When I was 4, my mom took me to the Smithsonian National Zoo, in DC. I was ecstatic. I love zoos and always have. What was I most excited to see? The panda bears. I loved pandas so much that my mom wrote me a little book for my birthday where I set out on a quest in search of one and fought a villain with my magical powers. To my utter dismay, the panda at the zoo had just died. I was inconsolable; “I don’t care, I just want to see a panda bear”. Little did I know, and had I maybe I would have taken the news with a little more grace, that 18 years later I would intern at the National Zoo and get to stroke the back of a panda.
Mei Xiang, the panda, sat across from me. We were there to give her laser therapy, a quick 2-minute procedure to help with joint stiffness and pain. Mei is a very sweet and well-trained bear. She knows exactly what to do and will do it quick as a panda can for her reward: honey water. She loves it. All the pandas love it (they really do love to eat). She pushed her back up against the bars so the vet could rub the wand against her. She doesn’t mind it but doesn’t love it as much as Luke the lion. You can hear Luke’s grumble and roars of pleasure reverberate inside your body, trust me. Besides positioning herself for her laser, Mei can lay down for her ultrasounds to see if she is pregnant (which she is not) and can put her arm out for blood draws. All with a constant stream of honey water. Seeing her and stroking her back was little Dayna’s greatest dream come to life.
Although the pandas were probably the most famous animals I got to see at the zoo, they were by no means the only interesting ones. I met Murphy the Komodo dragon, elephants, Cuban crocodiles, and many more. I watched every type of procedure, from the clinical exams of clouded leopard cubs to an intense surgery on Alice the crane to recreate a ligament in her leg. I have seen many episodes of Grey’s Anatomy and the doctor saunters into the procedure room and gives some grand statement to start off the surgery like “It’s a beautiful day to save lives”. Don’t get me wrong, I wasn’t expecting anything like that. But I thought there might be something along the lines of “alright, is everyone ready?” There was nothing at all and if I hadn’t been watching I would have missed the first cut.

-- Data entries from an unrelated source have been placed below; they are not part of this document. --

(* ===== verification/IkeMessage.v ===== *)
(** * IKEv2 messages: ike/header.go, ike/payload.go and the codes of ike/const.go

    The header, the chain of payloads and the message around them. The chain is
    walked by the Next Payload pointers a peer chose, so each loop takes fuel:
    every turn consumes at least the four bytes of a generic header, and one more
    than the bytes at hand is enough. Running out of fuel is a [Panic], which no
    input reaches. *)

From S2P Require Import Prelude.

(** ** const.go *)

Definition IKE_SA_INIT : Z := 34.
Definition IKE_AUTH : Z := 35.
Definition CREATE_CHILD_SA : Z := 36.
Definition INFORMATIONAL : Z := 37.

Definition FlagInitiator : Z := Z.shiftl 1 3.
Definition FlagVersion : Z := Z.shiftl 1 4.
Definition FlagResponse : Z := Z.shiftl 1 5.

Definition PayloadNone : Z := 0.
Definition PayloadSA : Z := 33.
Definition PayloadKE : Z := 34.
Definition PayloadIDi : Z := 35.
Definition PayloadIDr : Z := 36.
Definition PayloadAUTH : Z := 39.
Definition PayloadNonce : Z := 40.
Definition PayloadN : Z := 41.
Definition PayloadD : Z := 42.
Definition PayloadTSi : Z := 44.
Definition PayloadTSr : Z := 45.
Definition PayloadSK : Z := 46.

Definition ProtoIKE : Z := 1.
Definition ProtoAH : Z := 2.
Definition ProtoESP : Z := 3.

(** ** header.go *)

Definition HeaderLen : nat := 28.

Record Header := mkHeader {
  SPIInitiator : Z;
  SPIResponder : Z;
  NextPayload : Z;
  MajorVersion : Z;
  MinorVersion : Z;
  ExchangeType : Z;
  Flags : Z;
  MessageID : Z;
  Length : Z
}.

Definition IsResponse (h : Header) : bool := negb (Z.land (Flags h) FlagResponse =? 0).
Definition IsInitiator (h : Header) : bool := negb (Z.land (Flags h) FlagInitiator =? 0).

(** The version written is always 2.0. *)
Definition encodeHeader (h : Header) : list Z :=
  be_to 8 (SPIInitiator h) ++ be_to 8 (SPIResponder h) ++
  [NextPayload h; 32; ExchangeType h; Flags h] ++ be_to 4 (MessageID h) ++ be_to 4 (Length h).

Definition decodeHeader (b : list Z) : res Header :=
  if (length b <? HeaderLen)%nat then Err "ike: short header"
  else
    spii ← get_be 8 b 0;
    spir ← get_be 8 b 8;
    next ← idx b 16;
    version ← idx b 17;
    exchange ← idx b 18;
    flags ← idx b 19;
    id ← get_be 4 b 20;
    len ← get_be 4 b 24;
    Ok (mkHeader spii spir next (Z.shiftr version 4) (Z.land version 15) exchange flags id len).

(** ** payload.go *)

Definition genericPayloadHeaderLen : nat := 4.

Record RawPayload := mkPayload { Type_ : Z; Critical : bool; Body : list Z }.
Lemma lenValue_be_of l : bytes_ok l → (length l ≤ 4)%nat → lenValue l = be_of l.
Proof.
  intros Hok Hl. unfold lenValue, be_of.
  enough (∀ l v, bytes_ok l → (length l ≤ 7)%nat → 0 ≤ v < 256 ^ Z.of_nat (7 - length l) →
    fold_left (λ v o, Z.lor (u64 (Z.shiftl v 8)) o) l v = fold_left (λ acc b, acc * 256 + b) l v) as He.
  { apply He; [done | lia |]. split; [lia|]. apply Z.pow_pos_nonneg; lia. }
  clear. induction l as [|x l IH]; intros v Hok Hl Hv; [done|]. cbn [fold_left].
  apply Forall_cons in Hok as [Hx Hok]. cbn [length] in *. unfold byte_ok in Hx.
  assert (256 ^ Z.of_nat (7 - length l) = 256 * 256 ^ Z.of_nat (7 - S (length l))) as Ep.
  { rewrite <- Z.pow_succ_r by lia. f_equal. lia. }
  assert (256 ^ Z.of_nat (7 - S (length l)) ≤ 256 ^ 6) as Hb by (apply Z.pow_le_mono_r; lia).
  assert (Z.lor (u64 (Z.shiftl v 8)) x = v * 256 + x) as ->.
  { rewrite Z.shiftl_mul_pow2 by lia. rewrite u64_id by (change (256 ^ 6) with (2 ^ 48) in Hb; lia).
    change (2 ^ 8) with 256. rewrite <- Z.lxor_lor, <- Z.add_nocarry_lxor; [done|..];
      apply (Z.bits_inj_0 (Z.land (v * 256) x)); intros i; rewrite Z.land_spec;
      (destruct (Z.ltb_spec i 8);
       [replace (v * 256) with (Z.shiftl v 8) by (rewrite Z.shiftl_mul_pow2; lia); rewrite Z.shiftl_spec_low by lia; done |
        rewrite (Z.bits_above_log2 x i); [by rewrite andb_false_r | lia |
          destruct (Z.eq_dec x 0) as [->|]; [cbn; lia|]; apply Z.log2_lt_pow2; [lia|];
          apply Z.lt_le_trans with (2 ^ 8); [lia | apply Z.pow_le_mono_r; lia]]]). }
  apply IH; [done | lia | lia].
Qed.

(** ** Elements *)

(** A length as [derLen] writes it is read back as the code reads it. *)
Lemma derLen_long n : 128 ≤ n < 2 ^ 32 → ∃ x l, derLen n = (128 + Z.of_nat (length (x :: l))) :: x :: l ∧
  x ≠ 0 ∧ bytes_ok (x :: l) ∧ (length (x :: l) ≤ 4)%nat ∧ be_of (x :: l) = n.
Proof.
  intros Hn. destruct (lenOctets_spec 8 n) as (H1 & H2 & H3 & H4); [cbn; lia|].
  destruct H3 as (x & l & E & Hx); [lia|]. specialize (H4 4%nat ltac:(lia) ltac:(cbn; lia)).
  exists x, l. unfold derLen. rewrite (proj2 (Z.ltb_ge n 128)) by lia. cbv zeta. rewrite E in *. split_and!; try done.
  f_equal. set (k := length (x :: l)) in *. assert (k = 1 ∨ k = 2 ∨ k = 3 ∨ k = 4)%nat as Hk by (unfold k in *; cbn [length] in *; lia).
  clearbody k. destruct Hk as [-> |[-> |[-> | ->]]]; reflexivity.
Qed.

Lemma derElement_tlv tag content rest : Z.of_nat (length content) < 2 ^ 32 →
  derElement (derTLV tag content ++ rest) = Ok (tag, content, rest).
Proof.
  intros Hl. unfold derTLV. rewrite <- !app_assoc. set (n := Z.of_nat (length content)) in *.
  assert (slice (content ++ rest) 0 (Z.to_nat n) = Ok content) as Hs.
  { pose proof (slice_app_exact [] content rest 0 (length content) eq_refl eq_refl) as H. unfold n. by rewrite Nat2Z.id. }
  assert (from (content ++ rest) (Z.to_nat n) = Ok rest) as Hf.
  { unfold n. rewrite Nat2Z.id, from_ok by (rewrite length_app; lia). by rewrite drop_app_length. }
  assert ((Z.of_nat (length (content ++ rest)) <? n) = false) as Hb by (apply Z.ltb_ge; rewrite length_app; unfold n; lia).
  destruct (Z.ltb_spec n 128) as [Hsm|Hlg].
  - assert (derLen n = [n]) as -> by (unfold derLen; by rewrite (proj2 (Z.ltb_lt n 128))).
    unfold derElement. cbn [app]. rewrite (proj2 (Nat.ltb_ge _ 2)) by (cbn [length]; lia).
    change (idx (tag :: n :: content ++ rest) 0) with (Ok tag). rbind.
    rewrite (from_ok (tag :: n :: content ++ rest)) by (cbn; lia). rbind. cbn [drop]; rewrite ?drop_0.
    change (idx (n :: content ++ rest) 0) with (Ok n). rbind.
    rewrite (from_ok (n :: content ++ rest)) by (cbn; lia). rbind. cbn [drop]; rewrite ?drop_0.
    destruct (byte_flag n) as [-> _]; [unfold byte_ok, n in *; lia|]. rewrite (proj2 (Z.ltb_lt n 128)) by done. cbn [negb]. rbind.
    rewrite Hb, Hs. rbind. by rewrite Hf.
  - destruct (derLen_long n ltac:(lia)) as (x & l & -> & Hx & Hok & H4 & Hv). set (k := length (x :: l)) in *.
    unfold derElement. cbn [app]. rewrite (proj2 (Nat.ltb_ge _ 2)) by (cbn [length]; lia).
    set (l0 := 128 + Z.of_nat k). set (tl := x :: l ++ content ++ rest).
    change (idx (tag :: l0 :: tl) 0) with (Ok tag). rbind.
    rewrite (from_ok (tag :: l0 :: tl)) by (cbn; lia). rbind. cbn [drop]; rewrite ?drop_0.
    change (idx (l0 :: tl) 0) with (Ok l0). rbind. rewrite (from_ok (l0 :: tl)) by (cbn; lia). rbind. cbn [drop]; rewrite ?drop_0.
    assert (byte_ok l0) as Hl0 by (unfold byte_ok, l0; lia).
    destruct (byte_flag l0 Hl0) as [-> Hl7]. rewrite (proj2 (Z.ltb_ge l0 128)) by (unfold l0; lia). cbn [negb].
    rewrite Hl7 by (unfold l0; lia). replace (Z.to_nat (l0 - 128)) with k by (unfold l0; lia).
    assert (1 ≤ k)%nat as Hk1 by (unfold k; cbn; lia).
    assert (tl = (x :: l) ++ content ++ rest) as Etl by done.
    assert ((k =? 0)%nat || (4 <? k)%nat || (length tl <? k)%nat = false) as ->.
    { rewrite Etl, length_app. fold k. rewrite !orb_false_iff, Nat.eqb_neq, !Nat.ltb_ge. lia. }
    change (idx tl 0) with (Ok x). rbind. rewrite (proj2 (Z.eqb_neq x 0)) by done.
    assert (slice tl 0 k = Ok (x :: l)) as -> by (rewrite Etl; exact (slice_app_exact [] (x :: l) (content ++ rest) 0 k eq_refl eq_refl)).
    rbind. rewrite (from_ok tl) by (rewrite Etl, length_app; fold k; lia). rbind.
    assert (drop k tl = content ++ rest) as -> by (rewrite Etl; apply drop_app_length).
    rewrite lenValue_be_of, Hv by done. rewrite (proj2 (Z.ltb_ge n 128)) by done. rewrite Hb. rbind.
    rewrite Hb, Hs. rbind. by rewrite Hf.
Qed.

(** Only that spelling is accepted. *)
Lemma derElement_inv b tag content rest : bytes_ok b → derElement b = Ok (tag, content, rest) →
  b = derTLV tag content ++ rest ∧ Z.of_nat (length content) < 2 ^ 32.
Proof.
  intros Hok. unfold derElement. destruct (Nat.ltb_spec (length b) 2); [done|].
  destruct b as [|t [|l0 b]]; [cbn in *; lia..|]. change (idx (t :: l0 :: b) 0) with (Ok t). rbind.
  rewrite (from_ok (t :: l0 :: b)) by (cbn; lia). rbind. cbn [drop]; rewrite ?drop_0. change (idx (l0 :: b) 0) with (Ok l0). rbind.
  rewrite (from_ok (l0 :: b)) by (cbn; lia). rbind. cbn [drop]; rewrite ?drop_0.
  apply Forall_cons in Hok as [_ Hok]. apply Forall_cons in Hok as [Hl0 Hok]. destruct (byte_flag l0 Hl0) as [-> Hl7].
  intros Hd. apply bind_ok_inv in Hd as ([len b2] & Hlen & Hd).
  destruct (Z.ltb_spec (Z.of_nat (length b2)) len) as [|Hb2]; [done|].
  apply bind_ok_inv in Hd as (c & Hc & Hd). apply bind_ok_inv in Hd as (r & Hr & [= <- <- <-]).
  apply slice_inv in Hc as (Hc1 & Hc2 & ->). rewrite from_ok in Hr by done. injection Hr as <-.
  rewrite Nat.sub_0_r. cbn [drop]; rewrite ?drop_0.
  enough (0 ≤ len ∧ len < 2 ^ 32 ∧ l0 :: b = derLen len ++ b2) as (H0 & H1 & H2).
  { assert (length (take (Z.to_nat len) b2) = Z.to_nat len) as Ht by (rewrite length_take; lia).
    split; [|rewrite Ht; lia]. unfold derTLV. rewrite Ht, Z2Nat.id, <- !app_assoc by lia. rewrite take_drop.
    cbn [app]. by rewrite H2. }
  destruct (Z.ltb_spec l0 128) as [Hs|Hg]; cbn [negb] in Hlen.
  - injection Hlen as <- <-. unfold byte_ok in Hl0. split_and!; [lia | lia |]. unfold derLen. by rewrite (proj2 (Z.ltb_lt l0 128)).
  - rewrite Hl7 in Hlen by done. set (k := Z.to_nat (l0 - 128)) in *.
    destruct (_ || _) eqn:Ek; [done|]. apply orb_false_iff in Ek as [Ek Ek3]. apply orb_false_iff in Ek as [Ek1 Ek2].
    apply Nat.eqb_neq in Ek1. apply Nat.ltb_ge in Ek2, Ek3.
    apply bind_ok_inv in Hlen as (b0 & Hb0 & Hlen). destruct (Z.eqb_spec b0 0) as [|Hne]; [done|].
    apply bind_ok_inv in Hlen as (oc & Hoc & Hlen). apply slice_inv in Hoc as (_ & _ & ->).
    rewrite Nat.sub_0_r in Hlen. cbn [drop] in Hlen; rewrite ?drop_0 in Hlen. rewrite from_ok in Hlen by done. cbn [mbind res_bind] in Hlen.
    rewrite lenValue_be_of in Hlen by (try apply Forall_take; try done; rewrite length_take; lia).
    set (oc := take k b) in *. assert (length oc = k) as Hoc by (unfold oc; rewrite length_take; lia).
    destruct (Z.ltb_spec (be_of oc) 128) as [|Hv]; [done|]. destruct (_ <? be_of oc); [done|]. injection Hlen as <- <-.
    assert (bytes_ok oc) as Hoo by (by apply Forall_take).
    pose proof (be_of_bound oc Hoo) as Hbd. rewrite Hoc in Hbd.
    assert (256 ^ Z.of_nat k ≤ 2 ^ 32) by (change (2 ^ 32) with (256 ^ 4); apply Z.pow_le_mono_r; lia).
    split_and!; [lia | lia |]. destruct (derLen_long (be_of oc) ltac:(lia)) as (x & l & -> & Hx & Hxl & _ & Hbe).
    assert (oc = x :: l) as Eo.
    { apply digits_unique; try done; [|cbn; congruence|intros ->; done].
      unfold oc. destruct b as [|y b']; [cbn in Ek3; lia|]. destruct k as [|k']; [done|]. cbn in Hb0 |- *. congruence. }
    rewrite <- Eo, Hoc. cbn [app]. f_equal; [unfold k, byte_ok in *; lia|]. unfold oc. by rewrite take_drop.
Qed.

(** ** Names *)

Lemma length_derTLV tag c : Z.of_nat (length c) < 2 ^ 32 →
  (length c + 2 ≤ length (derTLV tag c) ≤ length c + 6)%nat.
Proof.
  intros Hl. unfold derTLV. rewrite !length_app. cbn [length].
  destruct (Z.ltb_spec (Z.of_nat (length c)) 128) as [Hs|Hg].
  - unfold derLen. rewrite (proj2 (Z.ltb_lt _ 128)) by done. cbn. lia.
  - destruct (derLen_long (Z.of_nat (length c)) ltac:(lia)) as (x & l & -> & _ & _ & H4 & _). cbn [length] in *. lia.
Qed.

Lemma derElementRaw_tlv tag c rest : Z.of_nat (length c) < 2 ^ 32 →
  derElementRaw (derTLV tag c ++ rest) = Ok (derTLV tag c, c, rest).
Proof.
  intros Hl. unfold derElementRaw. rewrite derElement_tlv by done. rbind.
  replace (length (derTLV tag c ++ rest) - length rest)%nat with (length (derTLV tag c)) by (rewrite length_app; lia).
  pose proof (slice_app_exact [] (derTLV tag c) rest 0 (length (derTLV tag c)) eq_refl eq_refl) as Hs.
  rewrite app_nil_l in Hs. by rewrite Hs.
Qed.
(* ===== verification/IkeSk.v ===== *)
(** * The encrypted payload and the key schedule: ike/sk.go and ike/crypto.go

    The SK payload over an AEAD and the keys that feed it. The AEAD constructions
    are the parameters of [Esp]; the keyed hash behind the PRF is a parameter too,
    with the output length its documentation promises. Elliptic curves and the
    random source are not modelled. *)

From S2P Require Import Prelude Esp IkeMessage.

(** ** const.go and crypto.go *)

Definition ENCR_AES_GCM_16 : Z := 20.
Definition ENCR_CHACHA20_POLY1305 : Z := 28.
Definition PRF_HMAC_SHA2_256 : Z := 5.
Definition PRF_HMAC_SHA2_384 : Z := 6.

Definition PRFOutputLen (prfID : Z) : nat :=
  if prfID =? PRF_HMAC_SHA2_256 then 32%nat else if prfID =? PRF_HMAC_SHA2_384 then 48%nat else O.

(** HMAC over the hash a PRF names. *)
Class Hmac := { hmac : Z → list Z → list Z → list Z }.
Class HmacLaws (H : Hmac) : Prop := {
  hmac_length prfID key data : PRFOutputLen prfID ≠ O → length (hmac prfID key data) = PRFOutputLen prfID
}.

Section keys.
Context {H : Hmac}.

(** An unknown PRF panics. *)
Definition prf (prfID : Z) (key data : list Z) : res (list Z) :=
  if (prfID =? PRF_HMAC_SHA2_256) || (prfID =? PRF_HMAC_SHA2_384) then Ok (hmac prfID key data) else Panic.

The animals were the most awe-inspiring part of my job but my main project was looking at infectious disease mortality trends in the Zoo’s amphibian population. It was a daunting task. Here I am, fresh from college and knowing nothing about epidemiology, and I’m handed a giant Excel file with every amphibian death from 1960 to today. The freedom that my supervisor gave me was intimidating at first but turned out to be perfect for problem-solving on my own. My suggestion when given an overwhelming task that you don’t feel prepared for? Don’t panic, take a deep breath, and take it one step at a time. I configured the data over and over again to try to find some rhyme or reason to the deaths that we were seeing. Clusters of mortality are often an outbreak and so I searched for any abnormalities. Influxes of death by disease, species, order, time period. I came to the conclusion that environmental factors like water quality might cause a disease to spread rapidly through a population. Biosecurity, the management associated with risk from infectious disease, could also affect disease exposure if protocol is broken. In the end, I determined that disease management for amphibians is incredibly difficult. They are small and hide easily, making their well-being difficult to maintain. But the Zoo works diligently to ensure that all animals have a healthy life. They jump into action when an animal is sick or injured, using any means they can think of to keep these beautiful organisms flourishing to show the world. Their commitment to their animals is a wonderful testament to the lengths we will go to support our world, and I am so lucky that I was able to be part of that.